• **The task**
These entries must be printed again exactly as they are.
═══ Available records ═══
(* ===== verification/KernelExamples.v ===== *)
(** * A concrete machine that boots

    One region of memory, the empty RAM disk, and the interrupt chips of
    [DevicesSpec]. *)
From Stdlib Require Import ZArith Lia ZifyBool String.
From stdpp Require Import base numbers list gmap.
From S2P Require Import Prelude Mem Memory MemoryFacts MemorySpec Paging PagingFacts PagingSpec Process ProcessSpec BlockDev Ports Fat16 Fat16Facts Fat16Dir Fat16Spec Fat16Mount Fat16Examples TarFs Descriptors Devices DevicesSpec Elf ElfSpec Keyboard KeyboardSpec Shell ShellExamples Kernel KernelSpec.

(** The stub of vector [v]. *)
Definition demo_isr (v : Z) : Z := 0x100000 + 16 * v.

Definition boot_vm : vm := {| vm_mem := one_region_mem; vm_pmm := pmm0; page_direc := 0; cr3 := 0; cr0 := 1 |}.

Definition idt0 : idt_state := {|
  idt := replicate 256 idt_entry0; idtp := {| idtp_limit := 0; idtp_base := 0 |};
  idtr := {| idtp_limit := 0; idtp_base := 0 |} |}.

Definition gdt0 : gdt_state := {| tss := memset_tss; gdt_tss := replicate 16 0; task_register := 0 |}.

Definition reset_machine : machine ramdisk irq_chips := {|
  m_shell := {| sh_kb := keyboard0; sh_vm := boot_vm; sh_procs := procs0; sh_fat := unmounted empty_disk; sh_initrd := 0;
                sh_ticks := 0; sh_hw := chips0 |};
  m_gdt := gdt0; m_idt := idt0; m_interrupts := false; m_yield_flag := 0 |}.

Lemma idt0_gate v : gate idt0 v = idt_entry0.
Proof.
  unfold gate, idt0. cbn [idt]. destruct (replicate 256 idt_entry0 !! Z.to_nat v) eqn:E; [|done].
  by apply lookup_replicate in E as [-> _].
Qed.

Lemma demo_isr_u32 v : is_u8 v -> is_u32 (demo_isr v).
Proof. unfold is_u8, is_u32, demo_isr. lia. Qed.

Lemma boot_interrupts_witness :
  exists m' o, setup_interrupts (PT := chips_ports) demo_isr 0x110000 reset_machine = Done (tt, m', o) /\
    gate_offset (gate (m_idt m') 14) = 0x1000E0 /\ gate_dpl (gate (m_idt m') 0x80) = 3.
Proof.
  destruct (wp_inv _ _ _ (boot_interrupts (HW := chips_hw) demo_isr 0x110000 reset_machine
    (length_replicate 256 idt_entry0) idt0_gate demo_isr_u32)) as ([] & m' & o & E & _ & _ & _ & _ & He & Hs & _).
  exists m', o. split; [exact E|]. split; [exact (gr_offset _ _ _ _ (He 14 ltac:(lia)))|exact (gr_dpl _ _ _ _ Hs)].
Defined.

Lemma one_region_low : info_low one_region_mem 64.
Proof. constructor; [split|..]; vm_compute; congruence. Qed.

Lemma boot_map : valid_map 2 boot_vm 64 [one_region].
Proof.
  exists 0x40, 16, 24. split_and!; try reflexivity; [|cbn; lia].
  split; [reflexivity|]. split; [|vm_compute; discriminate].
  split; [exact (wf_read_entry one_region_mem 16)|]. split_and!; reflexivity.
Qed.

Lemma one_region_reach : within_reach [one_region].
Proof. split; [reflexivity|]. intros e He _. apply list_elem_of_singleton in He as ->. vm_compute. discriminate. Qed.

Lemma kernel_boots_witness :
  exists m' o, kernel_main (PT := chips_ports) demo_isr 0x110000 0x120000 0x130000 2 MULTIBOOT_MAGIC 64 reset_machine
      = Done (tt, m', o) /\
    translate (sh_vm (m_shell m')) 0x123456 = Some 0x123456 /\ translate (sh_vm (m_shell m')) 0x400000 = None /\
    bitmap_escaped (vm_pmm (sh_vm (m_shell m'))) = false /\
    curr_proc (sh_procs (m_shell m')) = 0.
Proof.
  destruct (wp_inv _ _ _ (kernel_boots (PT := chips_ports) 2 demo_isr 0x110000 0x120000 0x130000 reset_machine
    (unmounted empty_disk) empty_disk (rd_sector empty_disk) MULTIBOOT_MAGIC 64 [one_region]
    eq_refl eq_refl eq_refl one_region_low boot_map one_region_reach eq_refl empty_holds boot_supported))
    as ([] & m' & o & E & _ & R & _ & _ & Hc & _).
  exists m', o. split; [exact E|]. split_and!; [| |exact (mr_array _ _ _ R)|exact Hc].
  - rewrite (mr_identity _ _ _ R) by (vm_compute; split; congruence). reflexivity.
  - rewrite (mr_identity _ _ _ R) by (vm_compute; split; congruence). reflexivity.
Defined.

(** The scan code 0x1E is the key A. *)
#[local] Instance key_ports : Ports unit := {
  in_al _ h := (0x1E, h); out_al _ _ h := h; in_ax _ h := (0, h); out_ax _ _ h := h }.

Definition typing_machine : machine ramdisk unit := {|
  m_shell := demo_shell boot_vm (unmounted empty_disk); m_gdt := gdt0; m_idt := idt0; m_interrupts := true; m_yield_flag := 0 |}.

Lemma keyboard_handler_edits_witness :
  exists m', keyboard_handler hello_program stack_junk 100 100 typing_machine = Done (Back, m', [Print (str "a")]) /\
    buffer_index (sh_kb (m_shell m')) = 1.
Proof.
  destruct (wp_inv _ _ _ (keyboard_handler_edits (PT := key_ports) hello_program stack_junk 100 100 typing_machine editor0
    keyboard0_line ltac:(vm_compute; discriminate))) as (f & m' & o & E & -> & -> & k & Hk & ->).
  eexists. split; [exact E|]. exact (hl_index _ _ Hk).
Defined.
═══
• **Answer to this problem**
(* ===== verification/KernelExamples.v ===== *)
(** * A concrete machine that boots

    One region of memory, the empty RAM disk, and the interrupt chips of
    [DevicesSpec]. *)
From Stdlib Require Import ZArith Lia ZifyBool String.
From stdpp Require Import base numbers list gmap.
From S2P Require Import Prelude Mem Memory MemoryFacts MemorySpec Paging PagingFacts PagingSpec Process ProcessSpec BlockDev Ports Fat16 Fat16Facts Fat16Dir Fat16Spec Fat16Mount Fat16Examples TarFs Descriptors Devices DevicesSpec Elf ElfSpec Keyboard KeyboardSpec Shell ShellExamples Kernel KernelSpec.

(** The stub of vector [v]. *)
Definition demo_isr (v : Z) : Z := 0x100000 + 16 * v.

Definition boot_vm : vm := {| vm_mem := one_region_mem; vm_pmm := pmm0; page_direc := 0; cr3 := 0; cr0 := 1 |}.

Definition idt0 : idt_state := {|
  idt := replicate 256 idt_entry0; idtp := {| idtp_limit := 0; idtp_base := 0 |};
  idtr := {| idtp_limit := 0; idtp_base := 0 |} |}.

Definition gdt0 : gdt_state := {| tss := memset_tss; gdt_tss := replicate 16 0; task_register := 0 |}.

Definition reset_machine : machine ramdisk irq_chips := {|
  m_shell := {| sh_kb := keyboard0; sh_vm := boot_vm; sh_procs := procs0; sh_fat := unmounted empty_disk; sh_initrd := 0;
                sh_ticks := 0; sh_hw := chips0 |};
  m_gdt := gdt0; m_idt := idt0; m_interrupts := false; m_yield_flag := 0 |}.

Lemma idt0_gate v : gate idt0 v = idt_entry0.
Proof.
  unfold gate, idt0. cbn [idt]. destruct (replicate 256 idt_entry0 !! Z.to_nat v) eqn:E; [|done].
  by apply lookup_replicate in E as [-> _].
Qed.

Lemma demo_isr_u32 v : is_u8 v -> is_u32 (demo_isr v).
Proof. unfold is_u8, is_u32, demo_isr. lia. Qed.

Lemma boot_interrupts_witness :
  exists m' o, setup_interrupts (PT := chips_ports) demo_isr 0x110000 reset_machine = Done (tt, m', o) /\
    gate_offset (gate (m_idt m') 14) = 0x1000E0 /\ gate_dpl (gate (m_idt m') 0x80) = 3.
Proof.
  destruct (wp_inv _ _ _ (boot_interrupts (HW := chips_hw) demo_isr 0x110000 reset_machine
    (length_replicate 256 idt_entry0) idt0_gate demo_isr_u32)) as ([] & m' & o & E & _ & _ & _ & _ & He & Hs & _).
  exists m', o. split; [exact E|]. split; [exact (gr_offset _ _ _ _ (He 14 ltac:(lia)))|exact (gr_dpl _ _ _ _ Hs)].
Defined.

Lemma one_region_low : info_low one_region_mem 64.
Proof. constructor; [split|..]; vm_compute; congruence. Qed.

Lemma boot_map : valid_map 2 boot_vm 64 [one_region].
Proof.
  exists 0x40, 16, 24. split_and!; try reflexivity; [|cbn; lia].
  split; [reflexivity|]. split; [|vm_compute; discriminate].
  split; [exact (wf_read_entry one_region_mem 16)|]. split_and!; reflexivity.
Qed.

Lemma one_region_reach : within_reach [one_region].
Proof. split; [reflexivity|]. intros e He _. apply list_elem_of_singleton in He as ->. vm_compute. discriminate. Qed.

Lemma kernel_boots_witness :
  exists m' o, kernel_main (PT := chips_ports) demo_isr 0x110000 0x120000 0x130000 2 MULTIBOOT_MAGIC 64 reset_machine
      = Done (tt, m', o) /\
    translate (sh_vm (m_shell m')) 0x123456 = Some 0x123456 /\ translate (sh_vm (m_shell m')) 0x400000 = None /\
    bitmap_escaped (vm_pmm (sh_vm (m_shell m'))) = false /\
    curr_proc (sh_procs (m_shell m')) = 0.
Proof.
  destruct (wp_inv _ _ _ (kernel_boots (PT := chips_ports) 2 demo_isr 0x110000 0x120000 0x130000 reset_machine
    (unmounted empty_disk) empty_disk (rd_sector empty_disk) MULTIBOOT_MAGIC 64 [one_region]
    eq_refl eq_refl eq_refl one_region_low boot_map one_region_reach eq_refl empty_holds boot_supported))
    as ([] & m' & o & E & _ & R & _ & _ & Hc & _).
  exists m', o. split; [exact E|]. split_and!; [| |exact (mr_array _ _ _ R)|exact Hc].
  - rewrite (mr_identity _ _ _ R) by (vm_compute; split; congruence). reflexivity.
  - rewrite (mr_identity _ _ _ R) by (vm_compute; split; congruence). reflexivity.
Defined.

(** The scan code 0x1E is the key A. *)
#[local] Instance key_ports : Ports unit := {
  in_al _ h := (0x1E, h); out_al _ _ h := h; in_ax _ h := (0, h); out_ax _ _ h := h }.

Definition typing_machine : machine ramdisk unit := {|
  m_shell := demo_shell boot_vm (unmounted empty_disk); m_gdt := gdt0; m_idt := idt0; m_interrupts := true; m_yield_flag := 0 |}.

Lemma keyboard_handler_edits_witness :
  exists m', keyboard_handler hello_program stack_junk 100 100 typing_machine = Done (Back, m', [Print (str "a")]) /\
    buffer_index (sh_kb (m_shell m')) = 1.
Proof.
  destruct (wp_inv _ _ _ (keyboard_handler_edits (PT := key_ports) hello_program stack_junk 100 100 typing_machine editor0
    keyboard0_line ltac:(vm_compute; discriminate))) as (f & m' & o & E & -> & -> & k & Hk & ->).
  eexists. split; [exact E|]. exact (hl_index _ _ Hk).
Defined.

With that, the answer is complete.